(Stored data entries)
(** A null pointer is [None]; returns the result code and the instance. *)
Definition WebRtcVad_InitCore (self : option VadInstT) : option (Z * option VadInstT) :=
  match self with
  | None => Some (-1, None)
  | Some self =>
      let self := set_vad self 1 in
      let self := set_counters self 0 0 0 in
      ds ← memset (downsampling_filter_states self) 0 0 4;
      let self := set_downsampling self ds in
      st ← WebRtcSpl_ResetResample48khzTo8khz (state_48_to_8 self);
      let self := set_state_48_to_8 self st in
      nm ← copy_loop kTableSize (λ i, kNoiseDataMeans !! i) (noise_means self);
      sm ← copy_loop kTableSize (λ i, kSpeechDataMeans !! i) (speech_means self);
      ns ← copy_loop kTableSize (λ i, kNoiseDataStds !! i) (noise_stds self);
      ss ← copy_loop kTableSize (λ i, kSpeechDataStds !! i) (speech_stds self);
      let self := set_models self nm sm ns ss in
      lv ← copy_loop (16 * kNumChannels) (λ _, Some 10000) (low_value_vector self);
      iv ← copy_loop (16 * kNumChannels) (λ _, Some 0) (index_vector self);
      us ← memset (upper_state self) 0 0 5;
      ls ← memset (lower_state self) 0 0 5;
      hp ← memset (hp_filter_state self) 0 0 4;
      let self := set_filters self us ls hp in
      mv ← copy_loop kNumChannels (λ _, Some 1600) (mean_value self);
      let self := set_minima self iv lv mv in
      '(r, self) ← WebRtcVad_set_mode_core self kDefaultMode;
      if negb (r =? 0) then Some (-1, Some self)
      else Some (0, Some (set_init_flag self kInitCheck))
  end.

## Task item:
Every entry is to be repeated precisely as it stands.

## Your solution:
(** A null pointer is [None]; returns the result code and the instance. *)
Definition WebRtcVad_InitCore (self : option VadInstT) : option (Z * option VadInstT) :=
  match self with
  | None => Some (-1, None)
  | Some self =>
      let self := set_vad self 1 in
      let self := set_counters self 0 0 0 in
      ds ← memset (downsampling_filter_states self) 0 0 4;
      let self := set_downsampling self ds in
      st ← WebRtcSpl_ResetResample48khzTo8khz (state_48_to_8 self);
      let self := set_state_48_to_8 self st in
      nm ← copy_loop kTableSize (λ i, kNoiseDataMeans !! i) (noise_means self);
      sm ← copy_loop kTableSize (λ i, kSpeechDataMeans !! i) (speech_means self);
      ns ← copy_loop kTableSize (λ i, kNoiseDataStds !! i) (noise_stds self);
      ss ← copy_loop kTableSize (λ i, kSpeechDataStds !! i) (speech_stds self);
      let self := set_models self nm sm ns ss in
      lv ← copy_loop (16 * kNumChannels) (λ _, Some 10000) (low_value_vector self);
      iv ← copy_loop (16 * kNumChannels) (λ _, Some 0) (index_vector self);
      us ← memset (upper_state self) 0 0 5;
      ls ← memset (lower_state self) 0 0 5;
      hp ← memset (hp_filter_state self) 0 0 4;
      let self := set_filters self us ls hp in
      mv ← copy_loop kNumChannels (λ _, Some 1600) (mean_value self);
      let self := set_minima self iv lv mv in
      '(r, self) ← WebRtcVad_set_mode_core self kDefaultMode;
      if negb (r =? 0) then Some (-1, Some self)
      else Some (0, Some (set_init_flag self kInitCheck))
  end.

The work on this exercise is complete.